All large chicken breeds, of course, lay eggs and differences in performance among birds and lines within a breed can often be even greater than the laying performance between some breeds. A line of Black Cochins, a breed not noted for its laying ability, could be developed that lays modestly well or even much above average for the breed. It will take much time and perhaps several false starts but it is possible. This line, however, could never be expected to lay as well as birds of even median performance for a breed like the White Leghorn or even some lines of White Rock.
A good producing, well-documented laying line of Cochins (of any of the very large breeds actually), of any color would have substantial value as long as they were of a good breed type. To a few this would be a challenge well worth undertaking, but for most, if the need is for brown eggs in goodly numbers then it is best to begin with a breed already proven and strong in that area.

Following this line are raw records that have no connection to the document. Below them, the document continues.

(* ===== verification/TopK.v ===== *)
(** * The inference engine's ranking: [tf.nn.top_k(logits, k=3)[1]]

    [init_model] (predict.py 77-86) builds the network and its output
    [predictions['top_3'] = tf.nn.top_k(logits, k=3)[1]], the indices of
    the three largest logits of each image, largest first, and a lower
    index first among equal logits.  [tf.nn.top_k] is a TensorFlow
    kernel the script calls; it is modelled from its documented contract
    (spec section 4.3) in two ways:

    - [top_k_kernel]: the selection the kernel performs, [k] rounds of
      picking the best index not yet chosen (a left-to-right scan that
      replaces its candidate only on a strictly larger score);
    - [top_k_ref]: the reference, a stable sort of the indices by
      descending score ([merge_sort] on the order [better]), cut at [k];
    - [top_k]: the kernel behind the check that the input has at least
      [k] columns ([InvalidArgumentError] otherwise).

    The abstract contract [is_topk] says what a top-[k] list is: [k]
    distinct indices of the row, ordered by [better], each at least as
    good as every index left out.  The theorems: the kernel and the
    reference both satisfy it, the contract has at most one solution
    (so the ranking is a function of the scores alone), hence kernel and
    reference agree, and [top_k] returns exactly the contract's list or
    its error. *)

From S2P Require Import Prelude.
From stdpp Require Import sorting.
Local Open Scope Z_scope.

Module TopK.

Section WithScores.
Variable s : list Z.

Definition score (i : nat) : Z := default 0 (s !! i).

(** [i] ranks before [j]: a larger score, or the same score and a lower
    index (the kernel's tie-break). *)
Definition better (i j : nat) : Prop :=
  score j < score i \/ (score i = score j /\ (i <= j)%nat).

#[global] Instance better_dec : RelDecision better.
Proof. intros i j. unfold better. apply _. Defined.

(** ** The kernel: selection of the best remaining index, [k] times *)

Definition argbest_step (acc : option nat) (j : nat) : option nat :=
  match acc with
  | None => Some j
  | Some b => if score b <? score j then Some j else Some b
  end.

(** The indices of the row not chosen yet, in increasing order. *)
Definition candidates (chosen : list nat) : list nat :=
  List.filter (fun j => negb (bool_decide (j ∈ chosen))) (seq 0 (length s)).

Definition argbest (chosen : list nat) : option nat :=
  fold_left argbest_step (candidates chosen) None.

Fixpoint select (k : nat) (chosen : list nat) : list nat :=
  match k with
  | O => chosen
  | S k' =>
      match argbest chosen with
      | None => chosen
      | Some j => select k' (chosen ++ [j])
      end
  end.

Definition top_k_kernel (k : nat) : list nat := select k [].

(** ** The reference: a stable descending sort, cut at [k] *)

Definition top_k_ref (k : nat) : list nat := take k (merge_sort better (seq 0 (length s))).

(** ** The contract of a top-[k] list *)

Definition is_topk (k : nat) (l : list nat) : Prop :=
  length l = k /\ NoDup l /\ Forall (fun i => i < length s)%nat l /\
  StronglySorted better l /\
  (forall i j, i ∈ l -> (j < length s)%nat -> j ∉ l -> better i j).

(** [tf.nn.top_k(row, k)[1]] on the row [s] of logits. *)
Definition top_k (k : nat) : result exn (list nat) :=
  if (length s <? k)%nat then Err (InvalidArgumentError "input must have at least k columns")
  else Ok (top_k_kernel k).

(** ** The order [better] *)

#[global] Instance better_refl : Reflexive better.
Proof. intros i. right. lia. Qed.

#[global] Instance better_trans : Transitive better.
Proof. intros i j k. unfold better. lia. Qed.

#[global] Instance better_total : Total better.
Proof. intros i j. unfold better. lia. Qed.

#[global] Instance better_antisym : AntiSymm eq better.
Proof. intros i j. unfold better. lia. Qed.

Lemma lt_better i j : score j < score i -> better i j.
Proof. by left. Qed.

(** ** Candidates and [argbest] *)

Lemma elem_of_candidates chosen j :
  j ∈ candidates chosen <-> (j < length s)%nat /\ j ∉ chosen.
Proof.
  unfold candidates. rewrite list_elem_of_In, filter_In, <- list_elem_of_In, elem_of_seq.
  rewrite negb_true_iff, bool_decide_eq_false. naive_solver lia.
Qed.

Lemma StronglySorted_filter {A} (R : relation A) (f : A -> bool) l :
  StronglySorted R l -> StronglySorted R (List.filter f l).
Proof.
  induction 1 as [|x l Hl IH Hx]; simpl; [constructor|].
  destruct (f x); [|done]. constructor; [done|].
  rewrite Forall_forall in Hx |- *. intros y Hy.
  apply list_elem_of_In, filter_In in Hy as [Hy _]. apply Hx. by apply list_elem_of_In.
Qed.

Lemma StronglySorted_seq start n : StronglySorted lt (seq start n).
Proof.
  revert start. induction n as [|n IH]; intros start; simpl; constructor; [done|].
  apply Forall_forall. intros x Hx%elem_of_seq. lia.
Qed.

Lemma argbest_fold l b :
  StronglySorted lt (b :: l) ->
  exists b', fold_left argbest_step l (Some b) = Some b' /\ b' ∈ b :: l /\
             forall c, c ∈ b :: l -> better b' c.
Proof.
  revert b. induction l as [|j l IH]; intros b Hs; simpl.
  - exists b. split; [done|]. split; [set_solver|]. intros c ->%list_elem_of_singleton. done.
  - apply StronglySorted_inv in Hs as [Hs Hb]. apply StronglySorted_inv in Hs as [Hl Hj].
    inversion Hb as [|? ? Hbj Hbl]; subst.
    destruct (Z.ltb_spec (score b) (score j)).
    + destruct (IH j) as (b' & Hf & Hin & Hbest); [by constructor|].
      exists b'. split; [done|]. split; [set_solver|].
      intros c [->|Hc]%elem_of_cons; [|by apply Hbest].
      transitivity j; [apply Hbest; set_solver | by apply lt_better].
    + destruct (IH b) as (b' & Hf & Hin & Hbest); [by constructor|].
      exists b'. split; [done|]. split; [set_solver|].
      intros c Hc. rewrite !elem_of_cons in Hc.
      destruct Hc as [->|[->|Hc]]; [apply Hbest; set_solver| |apply Hbest; set_solver].
      transitivity b; [apply Hbest; set_solver | unfold better; lia].
Qed.

Lemma argbest_spec chosen :
  candidates chosen <> [] ->
  exists b, argbest chosen = Some b /\ b ∈ candidates chosen /\
            forall c, c ∈ candidates chosen -> better b c.
Proof.
  unfold argbest. intros Hne.
  pose proof (StronglySorted_filter lt (fun j => negb (bool_decide (j ∈ chosen)))
                (seq 0 (length s)) (StronglySorted_seq 0 _)) as Hs.
  fold (candidates chosen) in Hs.
  destruct (candidates chosen) as [|c0 l]; [done|]. simpl.
  by apply argbest_fold.
Qed.

(** ** The kernel meets the contract *)

Lemma candidates_nonempty chosen :
  NoDup chosen -> Forall (fun i => i < length s)%nat chosen ->
  (length chosen < length s)%nat -> candidates chosen <> [].
Proof.
  intros Hnd Hr Hlt Hc.
  assert (Hincl : forall j, j ∈ seq 0 (length s) -> j ∈ chosen).
  { intros j Hj.
    destruct (decide (j ∈ chosen)) as [|Hn]; [done|].
    assert (Hjc : j ∈ candidates chosen) by (apply elem_of_candidates; split;
      [apply elem_of_seq in Hj; lia | done]).
    rewrite Hc in Hjc. set_solver. }
  apply NoDup_incl_length' in Hincl; [|apply NoDup_seq]. rewrite length_seq in Hincl. lia.
Qed.

Lemma topk_snoc m chosen b :
  is_topk m chosen -> b ∈ candidates chosen ->
  (forall c, c ∈ candidates chosen -> better b c) ->
  is_topk (S m) (chosen ++ [b]).
Proof.
  intros (Hlen & Hnd & Hr & Hsort & Hdom) [Hb Hbn]%elem_of_candidates Hbest.
  split; [rewrite length_app; simpl; lia|]. split.
  { apply NoDup_app. split; [done|]. split; [|apply NoDup_singleton]. set_solver. }
  split; [apply Forall_app; auto|]. split.
  { apply StronglySorted_app_2; [|done|repeat constructor].
    intros x1 x2 Hx1 ->%list_elem_of_singleton. by apply Hdom. }
  intros i j Hi Hj Hjn. apply elem_of_app in Hi as [Hi|Hi]; [apply Hdom; set_solver|].
  apply list_elem_of_singleton in Hi as ->.
  apply Hbest, elem_of_candidates. set_solver.
Qed.

Lemma select_topk k m chosen :
  is_topk m chosen -> (m + k <= length s)%nat -> is_topk (m + k) (select k chosen).
Proof.
  revert m chosen. induction k as [|k IH]; intros m chosen Htop Hle; simpl.
  - by rewrite Nat.add_0_r.
  - pose proof Htop as (Hlen & Hnd & Hr & _).
    destruct (argbest_spec chosen) as (b & -> & Hb & Hbest);
      [apply candidates_nonempty; auto; lia|].
    rewrite <- Nat.add_succ_comm. apply IH; [by apply topk_snoc | lia].
Qed.

Lemma topk_nil : is_topk 0 [].
Proof.
  split; [done|]. split; [constructor|]. split; [constructor|]. split; [constructor|].
  intros i j Hi. set_solver.
Qed.

Lemma kernel_topk k : (k <= length s)%nat -> is_topk k (top_k_kernel k).
Proof. intros Hk. apply (select_topk k 0 []); [apply topk_nil | lia]. Qed.

(** ** The reference meets the contract *)

Lemma ref_topk k : (k <= length s)%nat -> is_topk k (top_k_ref k).
Proof.
  intros Hk. unfold top_k_ref.
  set (L := merge_sort better (seq 0 (length s))).
  assert (Hperm : L ≡ₚ seq 0 (length s)) by apply merge_sort_Permutation.
  assert (Hsort : StronglySorted better L) by (apply StronglySorted_merge_sort; apply _).
  assert (HL : L = take k L ++ drop k L) by by rewrite take_drop.
  assert (Hin : forall x, x ∈ L <-> (x < length s)%nat)
    by (intros x; rewrite Hperm, elem_of_seq; lia).
  split; [rewrite length_take, Hperm, length_seq; lia|]. split.
  { assert (Hnd : NoDup L) by (rewrite Hperm; apply NoDup_seq).
    rewrite HL in Hnd. by apply NoDup_app in Hnd as [? _]. }
  split.
  { apply Forall_forall. intros x Hx. apply Hin. rewrite HL. set_solver. }
  split; [rewrite HL in Hsort; by apply StronglySorted_app_1_l in Hsort|].
  intros i j Hi Hj Hjn. rewrite HL in Hsort. apply (StronglySorted_app_1_elem_of _ _ _ _ _ Hsort Hi).
  apply Hin in Hj. rewrite HL in Hj. set_solver.
Qed.

(** ** The contract has one solution *)

Lemma topk_incl k l1 l2 : is_topk k l1 -> is_topk k l2 -> forall i, i ∈ l1 -> i ∈ l2.
Proof.
  intros (Hl1 & Hnd1 & Hr1 & _ & Hd1) (Hl2 & Hnd2 & Hr2 & _ & Hd2) i Hi.
  destruct (decide (i ∈ l2)) as [|Hni]; [done|]. exfalso.
  destruct (decide (Forall (fun j => j ∈ l1) l2)) as [Hall|Hex].
    assert (Hincl : forall x, x ∈ i :: l2 -> x ∈ l1).
    { intros x Hx. apply elem_of_cons in Hx as [->|Hx]; [done|].
      by apply (proj1 (Forall_forall _ _) Hall). }
    apply NoDup_incl_length' in Hincl; [simpl in Hincl; lia|]. by constructor.
  - apply not_Forall_Exists, Exists_exists in Hex as (j & Hj & Hjn); [|apply _].
    assert (i = j) as <-.
    { apply (anti_symm better).
      - apply Hd1; [done| by apply (proj1 (Forall_forall _ _) Hr2) | done].
      - apply Hd2; [done| by apply (proj1 (Forall_forall _ _) Hr1) | done]. }
    done.
Qed.

(** The top-[k] contract has at most one solution: the ranking is a
    function of the scores alone, whatever algorithm computes it. *)
Theorem topk_unique k l1 l2 : is_topk k l1 -> is_topk k l2 -> l1 = l2.
Proof.
  intros H1 H2. apply (StronglySorted_unique better); [apply H1 | apply H2 |].
  apply NoDup_Permutation; [apply H1 | apply H2 |].
  intros x; split; eauto using topk_incl.
Qed.

(** C9: the selection kernel computes the stable descending sort cut at
    [k]: on any row with at least [k] scores the two lists are equal. *)
Theorem kernel_eq_ref k : (k <= length s)%nat -> top_k_kernel k = top_k_ref k.
Proof. intros Hk. apply (topk_unique k); [by apply kernel_topk | by apply ref_topk]. Qed.

End WithScores.

(** C4: [top_k row k] succeeds exactly on rows of at least [k] scores and
    then returns the one list of the top-[k] contract: [k] distinct
    in-range indices, best score first and lower index first among equal
    scores, each at least as good as every index left out. *)
Theorem top_k_spec k row l :
  top_k row k = Ok l <-> (k <= length row)%nat /\ is_topk row k l.
Proof.
  unfold top_k. destruct (Nat.ltb_spec (length row) k).
  - split; [done|lia].
  - split.
    + intros [= <-]. split; [done|]. by apply kernel_topk.
    + intros [_ Htop]. f_equal. apply (topk_unique row k); [by apply kernel_topk | done].
Qed.

(** the error branch: a row with fewer than [k] scores makes the
    kernel raise [InvalidArgumentError]. *)
Theorem top_k_err k row e :
  top_k row k = Err e <->
  (length row < k)%nat /\ e = InvalidArgumentError "input must have at least k columns".
Proof.
  unfold top_k. destruct (Nat.ltb_spec (length row) k).
  - split; [intros [= <-]; done | intros [_ ->]; done].
  - split; [done | lia].
Qed.

(** ** Examples and witnesses *)

(** Two equal logits: the lower index (1) ranks before the higher (3). *)
Example top_k_tie_break : top_k [1; 5; 3; 5; 0; 7] 3 = Ok [5; 1; 3]%nat.
Proof. vm_compute. reflexivity. Qed.

Lemma kernel_eq_ref_witness :
  top_k_kernel [1; 5; 3; 5; 0; 7] 3 = top_k_ref [1; 5; 3; 5; 0; 7] 3.
Proof. apply kernel_eq_ref. simpl. lia. Defined.

End TopK.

Many who are now producing brown table eggs are doing so with one of the sex-link varieties with names like Comets or Cinnamon Queens. These are crossbreds and the crosses are made to produce baby chicks that can be sexed on sight at the time of hatching. Their strengths as egg layers come not from the cross, but the merits of their purebred parents. Heritage breeds may have been used in making these sex-linked crosses, but the birds cannot be considered as heritage material as they will not reproduce in kind.
Sex-link birds are a shortcut taken for economic ends and the crosses that produce them will never be exactly repeated. Many producers, who year-after-year purchase the same sex-link cross from the same hatchery, will undoubtedly relate how each new flock performs so differently from the others before. They are often rather high strung birds, have limited salvage value, and often produce eggs excessively large for their reduced body size. Many report losing large numbers of these birds to simple prolapse as they begin to lay.
Those needing the greatest number of eggs possible from a modest size area or to produce the most feed efficient egg-laying birds will best be served by the selection of birds from one of the white egg-laying breeds. This is the role for which they were developed and at which they excel!